Because the I385A mutation has such a severe effect on complex formation and activity, but the flanking I379A and L391A mutations do not, we created a double mutant, I379A/L391A. This mutant showed marked defects in complex formation and eIF2B activity (Fig. 5, A and B). A second double mutant, I408A/L413A, also showed a clear defect in complex assembly and eIF2B activity (Fig. 5, A and B). However, this mutant still copurified with eIF2Bγ and, to a limited extent, with the other subunits.

Given the importance of the I-patch region for the interaction of eIF2Bϵ with the regulatory subcomplex, we also tested a number of mutations within the corresponding region of eIF2Bγ. Interestingly, the effect of these mutations was not as severe as their counterparts in eIF2Bϵ. Mutation of Ile-381 to alanine, equivalent to the I385A mutant, had no effect on complex formation or activity (Fig. 5, C and D). The double mutation I404A/I409A, equivalent to I408A/L413A in eIF2Bϵ, did have a modest effect on interaction with the α, β, and δ subunits but caused only a very slight reduction in activity (Fig. 5, C and D).

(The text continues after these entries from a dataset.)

(* ===== verification/OuchFacts.v ===== *)
(** * OuchFacts: what decoding and encoding guarantee

    [decodeOuch] refines [decode_spec], which works on the history of
    registrations instead of the token manager; runs of decodes hand out fresh
    ids and let a client name its own orders only; [encodeOuch] loses nothing a
    client needs. *)

From S2P Require Import Prelude Types BookSpec DList Memory StoreRep BookSpecFacts BookTime MatchingEngine Wire TokenManager Ouch.

(** ** The contract of [decodeOuch] *)

(** The registration a token resolves to, with its id. *)
Definition resolve (c : ClientId) (token : list Z) (h : list info) : option (OrderId * info) :=
  let id := newest c (take OUCH_TOKEN_LEN token) 1 h in
  if id =? 0 then None else pair id <$> h !! Z.to_nat (id - 1).

Definition new_info (c : ClientId) (token : list Z) (t : TickerId) : info :=
  Info (take OUCH_TOKEN_LEN token) t c.

Section spec.
Context `{OuchWire} `{ByteSwap}.

Definition decode_spec (size : nat) (c : ClientId) (data : list Z) (h : list info)
    : option MEClientRequest * list info :=
  let type := default 0 (data !! 0%nat) in
  let room := (length h <? size)%nat in
  let id' := 1 + Z.of_nat (length h) in
  if type =? ENTER_ORDER then
    let msg := read_EnterOrder data in
    let t := u32 (swap64 (eo_stock msg)) in
    if room then
      (Some {| rq_client_id_ := c; rq_client_order_id_ := id'; rq_new_client_order_id_ := 0;
               rq_price_ := swap32 (eo_price msg); rq_ticker_id_ := t;
               rq_qty_ := eo_get_shares msg; rq_action_ := REQ_NEW;
               rq_type_ := tif_type (eo_time_in_force msg);
               rq_side_ := if eo_buy_sell_indicator msg =? char_B then BUY else SELL;
               rq_order_token_ := take OUCH_TOKEN_LEN (eo_order_token msg) |},
       h ++ [new_info c (eo_order_token msg) t])
    else (None, h)
  else if type =? CANCEL_ORDER then
    let msg := read_CancelOrder data in
    match resolve c (co_order_token msg) h with
    | Some (id, i) =>
        (Some {| rq_client_id_ := c; rq_client_order_id_ := id; rq_new_client_order_id_ := 0;
                 rq_price_ := 0; rq_ticker_id_ := tickerId_ i; rq_qty_ := co_get_shares msg;
                 rq_action_ := REQ_CANCEL; rq_type_ := GoodTillCancel; rq_side_ := BUY;
                 rq_order_token_ := take OUCH_TOKEN_LEN (co_order_token msg) |}, h)
    | None => (None, h)
    end
  else if type =? REPLACE_ORDER then
    let msg := read_ReplaceOrder data in
    match resolve c (ro_existing_order_token msg) h with
    | Some (id, i) =>
        if room then
          (Some {| rq_client_id_ := c; rq_client_order_id_ := id; rq_new_client_order_id_ := id';
                   rq_price_ := swap32 (ro_price msg); rq_ticker_id_ := tickerId_ i;
                   rq_qty_ := ro_get_shares msg; rq_action_ := REQ_MODIFY;
                   rq_type_ := tif_type (ro_time_in_force msg); rq_side_ := BUY;
                   rq_order_token_ := take OUCH_TOKEN_LEN (ro_replacement_order_token msg) |},
           h ++ [new_info c (ro_replacement_order_token msg) (tickerId_ i)])
        else (None, h)
    | None => (None, h)
    end
  else (None, h).

(** ** The refinement *)

(** Registering, seen from the history. *)
Lemma register_cases size h m c tok t :
  token_rep size h m → Z.of_nat size + 1 < 2 ^ 64 →
  ∃ m', register c tok t m =
          Ok (if (length h <? size)%nat then 1 + Z.of_nat (length h) else 0, m') ∧
        token_rep size (if (length h <? size)%nat then h ++ [new_info c tok t] else h) m'.
Proof.
  intros Hr Hs. unfold register. pose proof (tr_len _ _ _ Hr).
  destruct (Nat.ltb_spec (length h) size).
  - destruct (register_ok size h m c tok t Hr Hs) as (m' & -> & Hr'); [done|]. eauto.
  - rewrite (register_full size h m) by (done || lia). eauto.
Qed.

(** Looking a token up, seen from the history: the slot of a registered id is
    in range. *)
Lemma resolve_cases size h m c tok :
  token_rep size h m →
  match resolve c tok h with
  | Some (id, i) => getID c tok m = id ∧ id ≠ 0 ∧ ticker_of id m = Ok (tickerId_ i, m)
  | None => getID c tok m = 0
  end.
Proof.
  intros Hr. rewrite (getID_rep _ _ _ _ _ Hr). unfold resolve.
  set (id := newest _ _ 1 h). destruct (Z.eqb_spec id 0) as [Hz|Hz]; [done|].
  destruct (newest_sound c (take OUCH_TOKEN_LEN tok) h Hz) as (i & Hi & _ & _).
  destruct (newest_range c (take OUCH_TOKEN_LEN tok) 1 h) as [?|Hrange]; [lia|done|].
  fold id in Hi, Hrange. rewrite Hi. simpl. split_and!; [done..|].
  unfold ticker_of. mgo m m.
  rewrite (slot_rep _ _ _ _ Hr) by (fold id; lia). by rewrite Hi.
Qed.

Lemma decode_ok size h m c data :
  token_rep size h m → Z.of_nat size + 1 < 2 ^ 64 →
  let r := decode_spec size c data h in
  ∃ m', decodeOuch data c m = Ok (r.1, m') ∧ token_rep size r.2 m'.
Proof.
  intros Hr Hs. unfold decodeOuch, decode_spec.
  destruct (default 0 (data !! 0%nat) =? ENTER_ORDER).
  { destruct (register_cases size h m c (eo_order_token (read_EnterOrder data))
      (u32 (swap64 (eo_stock (read_EnterOrder data)))) Hr Hs) as (m' & Hreg & Hr').
    mstep Hreg. exists m'.
    destruct (Nat.ltb_spec (length h) size); simpl; [|by split].
    destruct (Z.eqb_spec (1 + Z.of_nat (length h)) 0); [lia|by split]. }
  destruct (default 0 (data !! 0%nat) =? CANCEL_ORDER).
  { pose proof (resolve_cases size h m c (co_order_token (read_CancelOrder data)) Hr) as Hres.
    mgo (getID c (co_order_token (read_CancelOrder data)) m) m.
    destruct (resolve _ _ h) as [[id i]|]; [|by rewrite Hres; exists m].
    destruct Hres as (-> & Hz & Ht). destruct (Z.eqb_spec id 0); [done|].
    mstep Ht. by exists m. }
  destruct (default 0 (data !! 0%nat) =? REPLACE_ORDER); [|by exists m].
  set (msg := read_ReplaceOrder data).
  pose proof (resolve_cases size h m c (ro_existing_order_token msg) Hr) as Hres.
  mgo (getID c (ro_existing_order_token msg) m) m.
  destruct (resolve _ _ h) as [[id i]|]; [|by rewrite Hres; exists m].
  destruct Hres as (-> & Hz & Ht). destruct (Z.eqb_spec id 0); [done|].
  mstep Ht.
  destruct (register_cases size h m c (ro_replacement_order_token msg) (tickerId_ i) Hr Hs)
    as (m' & Hreg & Hr').
  mstep Hreg. exists m'.
  destruct (Nat.ltb_spec (length h) size); simpl; [|by split].
  destruct (Z.eqb_spec (1 + Z.of_nat (length h)) 0); [lia|by split].
Qed.
(* ===== verification/OrderServer.v ===== *)
(** * OrderServer: the order gateway

    [src/src/network/gateway/order_server.h].  One thread frames and decodes the
    bytes of every client socket, stages the requests in the sequencer, and
    routes the engine's responses back.  The sockets and the epoll loop are
    QuantLink's ([TCPServer]): it appends received bytes to a socket's
    [inbound_data_] and calls [onRecv], [onRecvFinished] and [onDisconnect],
    which are the events of [net_event].

    A [TCPSocket*] is a [sock]: its address and its descriptor.  The valid bytes
    of its [inbound_data_] are the entry of [inbound] at its address, and
    [sends] is the sequence of calls of [TCPSocket::send]. *)

From S2P Require Import Prelude Types Queue Fifo Wire TokenManager Ouch.

Record sock := Sock { sk_addr : positive; socket_fd_ : Z }.

#[global] Instance sock_eq_dec : EqDecision sock.
Proof. solve_decision. Defined.

Record server (Q R : Type) := Server {
  requestQ_ : Q;
  responseQ_ : R;
  fifo_ : FifoNdProcess;
  tokenManager_ : OrderTokenManager;
  fdToClientId_ : gmap Z ClientId;
  clientToSocket_ : gmap ClientId sock;
  nextClientId_ : ClientId;
  inbound : gmap positive (list Z);
  sends : list (sock * list Z);
  clock_reads : nat
}.
Arguments Server {_ _} _ _ _ _ _ _ _ _ _ _.
Arguments requestQ_ {_ _} _.
Arguments responseQ_ {_ _} _.
Arguments fifo_ {_ _} _.
Arguments tokenManager_ {_ _} _.
Arguments fdToClientId_ {_ _} _.
Arguments clientToSocket_ {_ _} _.
Arguments nextClientId_ {_ _} _.
Arguments inbound {_ _} _.
Arguments sends {_ _} _.
Arguments clock_reads {_ _} _.

Section gateway.
Context {Q R : Type} `{SPSCQueue MEClientRequest Q} `{SPSCQueue MEClientResponse R}.
Context `{StdSort} `{OuchWire} `{ByteSwap}.
(** [get_current_epoch_nanos()]: the [n]-th reading of the clock. *)
Context (epoch_nanos : nat → Z).

Abbreviation srv := (server Q R).
Abbreviation M := (M srv).

Definition server_new (requestQ : Q) (responseQ : R) (fifoPending tokenPoolSz : nat) : srv :=
  Server requestQ responseQ (fifo_new fifoPending) (manager_new tokenPoolSz) ∅ ∅ 1 ∅ [] 0.

(** Field assignments. *)
Definition set_staged (f : FifoNdProcess) (q : Q) (s : srv) : srv :=
  Server q (responseQ_ s) f (tokenManager_ s) (fdToClientId_ s) (clientToSocket_ s)
    (nextClientId_ s) (inbound s) (sends s) (clock_reads s).
Definition set_tokens (m : OrderTokenManager) (s : srv) : srv :=
  Server (requestQ_ s) (responseQ_ s) (fifo_ s) m (fdToClientId_ s) (clientToSocket_ s)
    (nextClientId_ s) (inbound s) (sends s) (clock_reads s).
Definition set_clients (fds : gmap Z ClientId) (socks : gmap ClientId sock) (next : ClientId)
    (s : srv) : srv :=
  Server (requestQ_ s) (responseQ_ s) (fifo_ s) (tokenManager_ s) fds socks next
    (inbound s) (sends s) (clock_reads s).
Definition set_inbound (i : gmap positive (list Z)) (s : srv) : srv :=
  Server (requestQ_ s) (responseQ_ s) (fifo_ s) (tokenManager_ s) (fdToClientId_ s)
    (clientToSocket_ s) (nextClientId_ s) i (sends s) (clock_reads s).
Definition set_responses (r : R) (s : srv) : srv :=
  Server (requestQ_ s) r (fifo_ s) (tokenManager_ s) (fdToClientId_ s)
    (clientToSocket_ s) (nextClientId_ s) (inbound s) (sends s) (clock_reads s).
Definition add_send (sk : sock) (bs : list Z) (s : srv) : srv :=
  Server (requestQ_ s) (responseQ_ s) (fifo_ s) (tokenManager_ s) (fdToClientId_ s)
    (clientToSocket_ s) (nextClientId_ s) (inbound s) (sends s ++ [(sk, bs)]) (clock_reads s).
Definition tick (s : srv) : srv :=
  Server (requestQ_ s) (responseQ_ s) (fifo_ s) (tokenManager_ s) (fdToClientId_ s)
    (clientToSocket_ s) (nextClientId_ s) (inbound s) (sends s) (S (clock_reads s)).

(** ** Inbound *)

Definition ouchMsgSize (t : Z) : nat :=
  if t =? ENTER_ORDER then sizeof_EnterOrder
  else if t =? CANCEL_ORDER then sizeof_CancelOrder
  else if t =? REPLACE_ORDER then sizeof_ReplaceOrder
  else 0.

Definition registerClient (socket : sock) : M unit :=
  modify (λ s,
    let cid := nextClientId_ s in
    set_clients (<[socket_fd_ socket := cid]> (fdToClientId_ s))
      (<[cid := socket]> (clientToSocket_ s)) (cid +₆₄ 1) s).

(** Calls on the members [tokenManager_] and [fifo_]. *)
Definition decode (data : list Z) (cid : ClientId) : M (option MEClientRequest) := λ s,
  match decodeOuch data cid (tokenManager_ s) with
  | Ok (r, m) => Ok (r, set_tokens m s)
  | Fault f => Fault f
  end.

Definition addPending (kernel_time : Z) (req : MEClientRequest) : M bool := λ s,
  let '(added, f) := addToPending kernel_time req (fifo_ s) in
  Ok (added, set_staged f (requestQ_ s) s).

Definition publish : M unit := modify (λ s,
  let '(f, q) := publishPendingOrders (fifo_ s) (requestQ_ s) in set_staged f q s).

Definition grow : M unit := modify (λ s, set_staged (growPending (fifo_ s)) (requestQ_ s) s).

(** Staging a decoded request: publish and retry when the buffer is full, then
    grow it. *)
Definition stage (kernel_time : Z) (req : MEClientRequest) : M unit :=
  added ← addPending kernel_time req;
  if (added : bool) then mret tt
  else
    publish;;
    added' ← addPending kernel_time req;
    if (added' : bool) then mret tt
    else
      grow;;
      added'' ← addPending kernel_time req;
      if (added'' : bool) then mret tt else raise AssertionFailed.

(** One round of the framing loop at [offset]. *)
Definition frame_step (data : list Z) (cid : ClientId) (kernel_time : Z) (offset : nat)
    : M (nat + nat) :=
  let bufLen := length data in
  if (bufLen <=? offset)%nat then mret (inr offset)
  else
    let msgLen := ouchMsgSize (default 0 (data !! offset)) in
    if (msgLen =? 0)%nat then mret (inl (S offset))
    else if (bufLen - offset <? msgLen)%nat then mret (inr offset)
    else
      r ← decode (drop offset data) cid;
      match r with
      | Some req => stage kernel_time req
      | None => mret tt
      end;;
      mret (inl (offset + msgLen)%nat).

Definition onRecv (socket : sock) (kernel_time : Z) : M unit :=
  fds ← gets fdToClientId_;
  when (bool_decide (fds !! socket_fd_ socket = None)) (registerClient socket);;
  cid ← gets (λ s, default 0 (fdToClientId_ s !! socket_fd_ socket));
  data ← gets (λ s, default [] (inbound s !! sk_addr socket));
  offset ← loop (S (length data)) (frame_step data cid kernel_time) 0%nat;
  (* what was not consumed moves to the front *)
  modify (λ s, set_inbound (<[sk_addr socket := drop offset data]> (inbound s)) s).

Definition onRecvFinished : M unit := publish.

Definition onDisconnect (socket : sock) : M unit :=
  fds ← gets fdToClientId_;
  match fds !! socket_fd_ socket with
  | None => mret tt
  | Some client_id =>
      modify (λ s, set_clients (delete (socket_fd_ socket) (fdToClientId_ s))
                     (delete client_id (clientToSocket_ s)) (nextClientId_ s) s)
  end.

(** ** Outbound *)

(** One round of the loop of [drainResponses]. *)
Definition drain_step (_ : unit) : M (unit + unit) :=
  next ← gets (λ s, getNextRead (responseQ_ s));
  match next with
  | None => mret (inr tt)
  | Some resp =>
      socks ← gets clientToSocket_;
      match socks !! rs_client_id_ resp with
      | None => modify (λ s, set_responses (updateNextRead (responseQ_ s)) s);; mret (inl tt)
      | Some socket =>
          now ← gets (λ s, epoch_nanos (clock_reads s));
          modify tick;;
          let buf := out_bytes (encodeOuch resp now) in
          when (0 <? length buf)%nat (modify (add_send socket buf));;
          modify (λ s, set_responses (updateNextRead (responseQ_ s)) s);;
          mret (inl tt)
      end
  end.

Definition drainResponses (fuel : nat) : M unit := loop fuel drain_step tt.

(** ** The run loop *)

(** What [TCPServer] does between two iterations, as far as the gateway sees
    it: bytes arrive on a socket, a round of reads ends, a socket goes away. *)
Inductive net_event :=
  | NRecv (socket : sock) (bytes : list Z) (kernel_time : Z)
  | NRecvFinished
  | NDisconnect (socket : sock).

Definition handle (ev : net_event) : M unit :=
  match ev with
  | NRecv socket bytes kernel_time =>
      modify (λ s, set_inbound
        (<[sk_addr socket := default [] (inbound s !! sk_addr socket) ++ bytes]> (inbound s)) s);;
      onRecv socket kernel_time
  | NRecvFinished => onRecvFinished
  | NDisconnect socket =>
      onDisconnect socket;;
      modify (λ s, set_inbound (delete (sk_addr socket) (inbound s)) s)
  end.

Fixpoint handle_all (evs : list net_event) : M unit :=
  match evs with
  | [] => mret tt
  | ev :: evs' => handle ev;; handle_all evs'
  end.

(** One iteration of [run]; [fuel] bounds the responses drained in it. *)
Definition run_once (fuel : nat) (evs : list net_event) : M unit :=
  drainResponses fuel;; publish;; handle_all evs.
End gateway.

The Individual NT and I-patch Domains Are Unable to Interact with Other eIF2B Subunits

Our mutagenesis data suggest that the NT domains of eIF2Bγ and ϵ are involved in the interaction between these two subunits, whereas both the NT and I-patch domains are required for interaction with the α, β, and δ subunits. To test this, we transfected cells with vectors encoding GST- and myc-tagged versions of the eIF2Bγ and ϵ NT and I-patch domains (Fig. 6A) together with vectors for the other eIF2B subunits. Because our homology model (Fig. 2) suggests that the NT homology region is part of a larger domain incorporating the sequence between the NT and I-patch homology regions, we created constructs that contain the NT-domain the sequence C-terminal to it and are thus truncated just prior to the I-patch (eIF2Bϵ ΔI and eIF2Bγ ΔI, Fig. 6A). Finally, because we have demonstrated previously that eIF2Bϵ with a 46-residue deletion within the catalytic domain is still able to interact fully with the other subunits (26), we also generated a construct encoding eIF2Bϵ truncated just after the I-patch domain (eIF2Bϵ ΔCat, Fig. 6A).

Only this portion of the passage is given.